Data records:
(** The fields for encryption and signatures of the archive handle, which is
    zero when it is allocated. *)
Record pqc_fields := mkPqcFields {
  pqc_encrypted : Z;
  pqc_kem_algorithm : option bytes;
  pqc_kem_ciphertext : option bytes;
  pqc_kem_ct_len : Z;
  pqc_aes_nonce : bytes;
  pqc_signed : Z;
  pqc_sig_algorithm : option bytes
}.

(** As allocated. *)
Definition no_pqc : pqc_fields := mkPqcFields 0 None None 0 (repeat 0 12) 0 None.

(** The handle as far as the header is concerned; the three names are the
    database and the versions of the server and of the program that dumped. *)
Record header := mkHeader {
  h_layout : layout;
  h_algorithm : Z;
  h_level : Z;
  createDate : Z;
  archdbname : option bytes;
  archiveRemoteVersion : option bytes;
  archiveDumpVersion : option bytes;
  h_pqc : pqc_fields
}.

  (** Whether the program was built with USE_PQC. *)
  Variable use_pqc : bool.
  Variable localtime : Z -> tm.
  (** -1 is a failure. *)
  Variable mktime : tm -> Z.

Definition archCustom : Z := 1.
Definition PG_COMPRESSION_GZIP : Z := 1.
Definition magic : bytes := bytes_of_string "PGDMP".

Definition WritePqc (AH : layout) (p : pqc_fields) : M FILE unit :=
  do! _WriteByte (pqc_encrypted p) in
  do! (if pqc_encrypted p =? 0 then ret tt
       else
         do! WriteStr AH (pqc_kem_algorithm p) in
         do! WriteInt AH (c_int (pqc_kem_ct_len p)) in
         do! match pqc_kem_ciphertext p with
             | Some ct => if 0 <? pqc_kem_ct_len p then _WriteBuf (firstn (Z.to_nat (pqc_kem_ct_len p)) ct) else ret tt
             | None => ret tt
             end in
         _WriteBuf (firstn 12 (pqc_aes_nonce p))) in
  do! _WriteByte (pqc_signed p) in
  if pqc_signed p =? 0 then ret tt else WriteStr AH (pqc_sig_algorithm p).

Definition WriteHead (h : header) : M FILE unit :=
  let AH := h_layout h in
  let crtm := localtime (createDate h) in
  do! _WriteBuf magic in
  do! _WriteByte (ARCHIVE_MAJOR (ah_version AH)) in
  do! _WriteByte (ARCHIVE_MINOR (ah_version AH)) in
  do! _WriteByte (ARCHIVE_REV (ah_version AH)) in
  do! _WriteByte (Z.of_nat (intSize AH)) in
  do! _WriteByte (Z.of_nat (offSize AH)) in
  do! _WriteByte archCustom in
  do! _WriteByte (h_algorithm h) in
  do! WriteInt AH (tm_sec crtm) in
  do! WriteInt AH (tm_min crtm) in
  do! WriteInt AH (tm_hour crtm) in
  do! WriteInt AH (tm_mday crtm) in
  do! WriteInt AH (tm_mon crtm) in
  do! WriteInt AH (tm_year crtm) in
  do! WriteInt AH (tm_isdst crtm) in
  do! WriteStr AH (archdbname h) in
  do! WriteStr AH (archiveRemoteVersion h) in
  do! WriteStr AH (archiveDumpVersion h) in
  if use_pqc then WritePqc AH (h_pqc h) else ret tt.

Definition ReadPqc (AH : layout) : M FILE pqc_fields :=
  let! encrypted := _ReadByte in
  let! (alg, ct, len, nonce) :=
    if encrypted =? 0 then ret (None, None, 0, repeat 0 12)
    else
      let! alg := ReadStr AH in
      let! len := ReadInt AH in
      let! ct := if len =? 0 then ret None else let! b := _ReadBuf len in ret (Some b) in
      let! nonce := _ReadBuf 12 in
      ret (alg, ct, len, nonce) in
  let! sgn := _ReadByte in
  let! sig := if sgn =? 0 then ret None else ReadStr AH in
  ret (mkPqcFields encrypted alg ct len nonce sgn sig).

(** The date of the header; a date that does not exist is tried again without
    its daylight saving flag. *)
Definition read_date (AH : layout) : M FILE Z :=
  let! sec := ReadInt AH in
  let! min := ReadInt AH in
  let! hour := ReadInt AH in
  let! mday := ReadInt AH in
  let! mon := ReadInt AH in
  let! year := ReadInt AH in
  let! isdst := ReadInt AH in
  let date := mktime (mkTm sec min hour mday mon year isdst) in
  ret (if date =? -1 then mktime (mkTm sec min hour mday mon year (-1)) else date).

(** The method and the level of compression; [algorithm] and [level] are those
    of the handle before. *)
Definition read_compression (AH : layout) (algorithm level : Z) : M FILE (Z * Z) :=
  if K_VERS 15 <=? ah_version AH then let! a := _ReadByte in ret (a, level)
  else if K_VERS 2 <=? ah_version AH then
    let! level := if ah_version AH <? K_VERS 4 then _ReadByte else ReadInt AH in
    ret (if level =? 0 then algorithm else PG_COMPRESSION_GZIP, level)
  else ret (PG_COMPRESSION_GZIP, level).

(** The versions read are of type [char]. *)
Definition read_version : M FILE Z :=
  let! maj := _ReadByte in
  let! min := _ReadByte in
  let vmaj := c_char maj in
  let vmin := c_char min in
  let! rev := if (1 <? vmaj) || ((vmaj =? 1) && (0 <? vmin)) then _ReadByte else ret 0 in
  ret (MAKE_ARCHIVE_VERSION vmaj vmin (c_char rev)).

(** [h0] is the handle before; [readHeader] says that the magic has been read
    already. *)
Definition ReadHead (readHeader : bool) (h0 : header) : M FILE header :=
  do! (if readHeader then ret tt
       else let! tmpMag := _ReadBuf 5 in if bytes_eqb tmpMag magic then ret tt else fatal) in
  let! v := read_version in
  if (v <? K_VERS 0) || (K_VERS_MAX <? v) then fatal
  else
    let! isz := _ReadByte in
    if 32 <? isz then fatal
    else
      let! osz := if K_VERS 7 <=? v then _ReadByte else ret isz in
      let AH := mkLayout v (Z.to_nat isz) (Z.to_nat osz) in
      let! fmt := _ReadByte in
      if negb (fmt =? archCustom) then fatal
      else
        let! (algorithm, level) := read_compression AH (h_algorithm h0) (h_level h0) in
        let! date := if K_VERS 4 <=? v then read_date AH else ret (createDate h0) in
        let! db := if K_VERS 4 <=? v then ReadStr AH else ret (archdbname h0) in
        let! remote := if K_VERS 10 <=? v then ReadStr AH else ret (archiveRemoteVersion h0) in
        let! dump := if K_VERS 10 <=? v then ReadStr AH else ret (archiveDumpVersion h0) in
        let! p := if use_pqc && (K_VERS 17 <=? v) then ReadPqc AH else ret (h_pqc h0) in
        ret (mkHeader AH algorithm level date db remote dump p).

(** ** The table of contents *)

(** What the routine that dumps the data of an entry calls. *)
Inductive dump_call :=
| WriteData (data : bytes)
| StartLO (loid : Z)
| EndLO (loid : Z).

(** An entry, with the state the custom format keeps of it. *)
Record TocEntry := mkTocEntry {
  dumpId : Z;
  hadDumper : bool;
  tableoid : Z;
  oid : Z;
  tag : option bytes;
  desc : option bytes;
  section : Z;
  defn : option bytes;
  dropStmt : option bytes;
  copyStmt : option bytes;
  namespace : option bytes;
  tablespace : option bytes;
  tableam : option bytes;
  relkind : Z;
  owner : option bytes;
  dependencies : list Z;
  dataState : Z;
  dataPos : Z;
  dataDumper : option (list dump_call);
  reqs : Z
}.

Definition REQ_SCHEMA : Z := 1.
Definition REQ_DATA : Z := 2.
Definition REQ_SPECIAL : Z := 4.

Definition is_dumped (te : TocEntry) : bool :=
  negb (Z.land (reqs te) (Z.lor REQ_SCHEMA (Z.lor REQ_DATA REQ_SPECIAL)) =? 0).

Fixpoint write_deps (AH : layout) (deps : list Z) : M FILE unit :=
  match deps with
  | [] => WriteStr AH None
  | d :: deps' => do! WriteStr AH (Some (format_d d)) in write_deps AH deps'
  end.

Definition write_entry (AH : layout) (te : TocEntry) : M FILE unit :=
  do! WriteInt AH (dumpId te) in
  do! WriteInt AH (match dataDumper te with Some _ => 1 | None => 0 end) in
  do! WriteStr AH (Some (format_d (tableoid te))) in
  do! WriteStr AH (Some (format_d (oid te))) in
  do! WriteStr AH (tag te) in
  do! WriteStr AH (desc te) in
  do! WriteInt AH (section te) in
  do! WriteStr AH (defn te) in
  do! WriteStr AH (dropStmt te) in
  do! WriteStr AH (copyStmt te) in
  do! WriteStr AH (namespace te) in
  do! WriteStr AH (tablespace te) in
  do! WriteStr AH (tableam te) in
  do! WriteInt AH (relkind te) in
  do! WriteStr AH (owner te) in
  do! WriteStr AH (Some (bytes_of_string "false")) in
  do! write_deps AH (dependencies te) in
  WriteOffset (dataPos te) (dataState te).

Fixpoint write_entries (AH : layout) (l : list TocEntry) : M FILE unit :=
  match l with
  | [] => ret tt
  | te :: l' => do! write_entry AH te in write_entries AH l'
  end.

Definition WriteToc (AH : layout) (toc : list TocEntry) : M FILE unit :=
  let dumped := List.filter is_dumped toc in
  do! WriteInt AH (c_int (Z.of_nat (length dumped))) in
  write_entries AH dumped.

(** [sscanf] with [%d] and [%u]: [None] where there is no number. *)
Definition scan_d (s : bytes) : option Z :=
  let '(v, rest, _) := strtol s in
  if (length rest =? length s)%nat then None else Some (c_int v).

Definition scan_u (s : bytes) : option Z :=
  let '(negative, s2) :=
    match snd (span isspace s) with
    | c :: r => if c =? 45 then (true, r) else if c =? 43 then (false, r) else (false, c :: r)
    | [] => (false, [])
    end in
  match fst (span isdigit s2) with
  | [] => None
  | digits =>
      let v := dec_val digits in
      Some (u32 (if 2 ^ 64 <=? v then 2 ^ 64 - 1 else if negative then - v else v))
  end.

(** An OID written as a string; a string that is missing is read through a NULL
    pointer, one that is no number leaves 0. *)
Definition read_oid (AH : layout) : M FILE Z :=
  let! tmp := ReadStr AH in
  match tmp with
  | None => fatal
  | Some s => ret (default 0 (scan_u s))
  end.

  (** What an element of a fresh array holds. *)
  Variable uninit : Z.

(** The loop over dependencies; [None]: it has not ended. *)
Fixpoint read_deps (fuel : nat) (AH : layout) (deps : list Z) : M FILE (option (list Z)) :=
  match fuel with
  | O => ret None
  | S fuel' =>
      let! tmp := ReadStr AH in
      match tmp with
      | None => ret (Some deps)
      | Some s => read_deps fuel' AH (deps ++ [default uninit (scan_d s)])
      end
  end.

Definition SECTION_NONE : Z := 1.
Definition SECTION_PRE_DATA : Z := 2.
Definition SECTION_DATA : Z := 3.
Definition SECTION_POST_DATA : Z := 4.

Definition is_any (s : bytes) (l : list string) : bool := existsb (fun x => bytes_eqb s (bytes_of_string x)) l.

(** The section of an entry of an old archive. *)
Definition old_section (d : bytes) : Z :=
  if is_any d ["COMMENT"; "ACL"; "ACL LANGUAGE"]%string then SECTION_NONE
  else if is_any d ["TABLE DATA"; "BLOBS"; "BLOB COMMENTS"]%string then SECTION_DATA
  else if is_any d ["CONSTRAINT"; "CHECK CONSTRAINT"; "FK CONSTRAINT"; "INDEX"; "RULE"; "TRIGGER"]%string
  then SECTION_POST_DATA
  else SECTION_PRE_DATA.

THE PROBLEM: Tally of lines with the word "localtime": work out how many lines in the records hold it, and give that number only.

FINISHED EXERCISE: 2